Entries taken from a collection:

Lemma keeps_registry_Collision_Handler_update (w : World) :
  keeps_registry w (Collision_Handler_update w).
Proof.
  unfold Collision_Handler_update.
  apply keeps_registry_fold. intros w1 e1.
  apply keeps_registry_fold. intros w2 e2. apply keeps_registry_collide.
Qed.

Lemma lookup_deletes_sub (q : list nat) (a : list (option nat)) (i r : nat) :
  fold_left (fun a i => array_delete i a) q a !! i = Some (Some r) ->
  a !! i = Some (Some r).
Proof.
  revert a. induction q as [|j q IH]; intros a H; cbn [fold_left] in H; [exact H|].
  apply IH in H. unfold array_delete in H.
  destruct (decide (j = i)) as [->|Hne].
  - rewrite list_lookup_insert in H. destruct (decide _); [discriminate|exact H].
  - rewrite list_lookup_insert_ne in H by exact Hne. exact H.
Qed.

Lemma keeps_registry_flush_removals (w : World) :
  keeps_registry w (flush_removals w).
Proof.
  intros [Hlen Hreg]. rewrite flush_removals_closed. split.
  - wsimpl. rewrite length_deletes. exact Hlen.
  - intros i r Hi. wsimpl. rewrite entities_with_queued_entities_for_removal,
      entities_with_entities in Hi.
    apply lookup_deletes_sub in Hi. apply Hreg. exact Hi.
Qed.

Lemma keeps_registry_spawn_units (n : nat) (st : Enemy_Spawner * World) :
  keeps_registry (snd st) (snd (Nat.iter n spawn_unit st)).
Proof.
  induction n as [|n IH]; [apply keeps_registry_refl|].
  rewrite Nat.iter_succ. eapply keeps_registry_trans; [exact IH|].
  destruct (Nat.iter n spawn_unit st) as [s w]. cbn [snd].
  destruct (bossSpawn s) eqn:E.
  - rewrite spawn_unit_boss, snd_pair by assumption. registry_chain.
  - rewrite spawn_unit_regular, snd_pair by assumption. registry_chain.
Qed.
(** * Accident-analysis helpers: model of [regression.py],
      [data_visualisation.py] and [data_exploratory.py]

    The helpers are small Python functions over pandas tables and
    statsmodels results.  They are embedded as monadic programs over a
    world that holds

    - the object store (tables and fitted models, addressed by reference,
      so that in-place updates and copies are distinguished),
    - the text written by [print],
    - the figures handed to the display by [plt.show()],
    - a ghost record of every exception raised by an underlying operation.

    Numbers are IEEE binary64 values ([float]), the representation numpy
    and statsmodels give to log-likelihoods, AIC values and numeric
    columns; their arithmetic never traps (a division by zero yields an
    infinity or a nan).  What the libraries compute inside one call
    (reductions of a group of cells, the chi-squared tail, the VIF
    regression) is an interface, declared as type classes; the text of a
    printed number is left to Python: a printed line is recorded as the
    parts of its f-string. *)

From Stdlib Require Import Floats.
From stdpp Require Import base strings list gmap.
Definition data_cleaning (raw_ec2 : list EC2.row) (raw_s3 : list S3.row) : cleaned :=
  let df_ec2 := clean_ec2 raw_ec2 in
  let df_s3 := clean_s3 raw_s3 in
  {| df_ec2 := df_ec2;
     df_s3 := df_s3;
     df_ec2_clean := remove_outliers df_ec2 EC2.CostUSD;
     df_s3_clean := remove_outliers df_s3 S3.TotalSizeGB |}.

(** What running lines 53-70 does: the four globals are bound, or an
    exception propagates.  The lines hold no [raise], and on a frame that has
    the columns [fillna], [median], [quantile], the comparisons and the
    indexing raise nothing: the median and the quantiles of a column with no
    value are NaN. *)
Inductive outcome : Type :=
| Bound (g : cleaned)
| Raised (exception : string).

Definition run_data_cleaning (raw_ec2 : list EC2.row) (raw_s3 : list S3.row) : outcome :=
  Bound (data_cleaning raw_ec2 raw_s3).

(** ** SIDEBAR FILTERS (lines 77-94) *)

(** What the five multiselect widgets return. *)
Record selection : Type := {
  ec2_regions : list string;
  ec2_states : list string;
  ec2_types : list string;
  s3_regions : list string;
  s3_classes : list string
}.

(** [df[col].unique()]: the distinct values in order of first appearance *)
Fixpoint unique (s : list string) : list string :=
  match s with
  | [] => []
  | x :: s' => x :: filter (fun y => negb (String.eqb y x)) (unique s')
  end.

(** the selection when the user touches no widget ([sidebar_defaults] below
    adds the raise of line 78 when "running" is not an option) *)
Definition default_selection (df_ec2 : list EC2.row) (df_s3 : list S3.row) : selection :=
  {| ec2_regions := unique (map EC2.Region df_ec2);
     ec2_states := ["running"%string];
     ec2_types := [];
     s3_regions := unique (map S3.Region df_s3);
     s3_classes := [] |}.

(** lines 85-89. [x if ec2_types else True]: an empty list is falsy, and the
    scalar [True] is broadcast over the mask. *)
Definition filtered_ec2_of (df_ec2 : list EC2.row) (w : selection) : list EC2.row :=
  bool_index df_ec2
    (let m :=
       Series.mask_and (Series.isin (map EC2.Region df_ec2) (ec2_regions w))
                       (Series.isin (map EC2.State df_ec2) (ec2_states w)) in
     match ec2_types w with
     | [] => Series.mask_and_scalar m true
     | _ :: _ => Series.mask_and m (Series.isin (map EC2.InstanceType df_ec2) (ec2_types w))
     end).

• To do:
The required output is every line above from the one with "keeps_registry w (flush_removals w)." down to the one with "columns; their arithmetic", restated word for word, ends included.

• Answer for this exercise:
  keeps_registry w (flush_removals w).
Proof.
  intros [Hlen Hreg]. rewrite flush_removals_closed. split.
  - wsimpl. rewrite length_deletes. exact Hlen.
  - intros i r Hi. wsimpl. rewrite entities_with_queued_entities_for_removal,
      entities_with_entities in Hi.
    apply lookup_deletes_sub in Hi. apply Hreg. exact Hi.
Qed.

Lemma keeps_registry_spawn_units (n : nat) (st : Enemy_Spawner * World) :
  keeps_registry (snd st) (snd (Nat.iter n spawn_unit st)).
Proof.
  induction n as [|n IH]; [apply keeps_registry_refl|].
  rewrite Nat.iter_succ. eapply keeps_registry_trans; [exact IH|].
  destruct (Nat.iter n spawn_unit st) as [s w]. cbn [snd].
  destruct (bossSpawn s) eqn:E.
  - rewrite spawn_unit_boss, snd_pair by assumption. registry_chain.
  - rewrite spawn_unit_regular, snd_pair by assumption. registry_chain.
Qed.
(** * Accident-analysis helpers: model of [regression.py],
      [data_visualisation.py] and [data_exploratory.py]

    The helpers are small Python functions over pandas tables and
    statsmodels results.  They are embedded as monadic programs over a
    world that holds

    - the object store (tables and fitted models, addressed by reference,
      so that in-place updates and copies are distinguished),
    - the text written by [print],
    - the figures handed to the display by [plt.show()],
    - a ghost record of every exception raised by an underlying operation.

    Numbers are IEEE binary64 values ([float]), the representation numpy
    and statsmodels give to log-likelihoods, AIC values and numeric
    columns; their arithmetic never traps (a division by zero yields an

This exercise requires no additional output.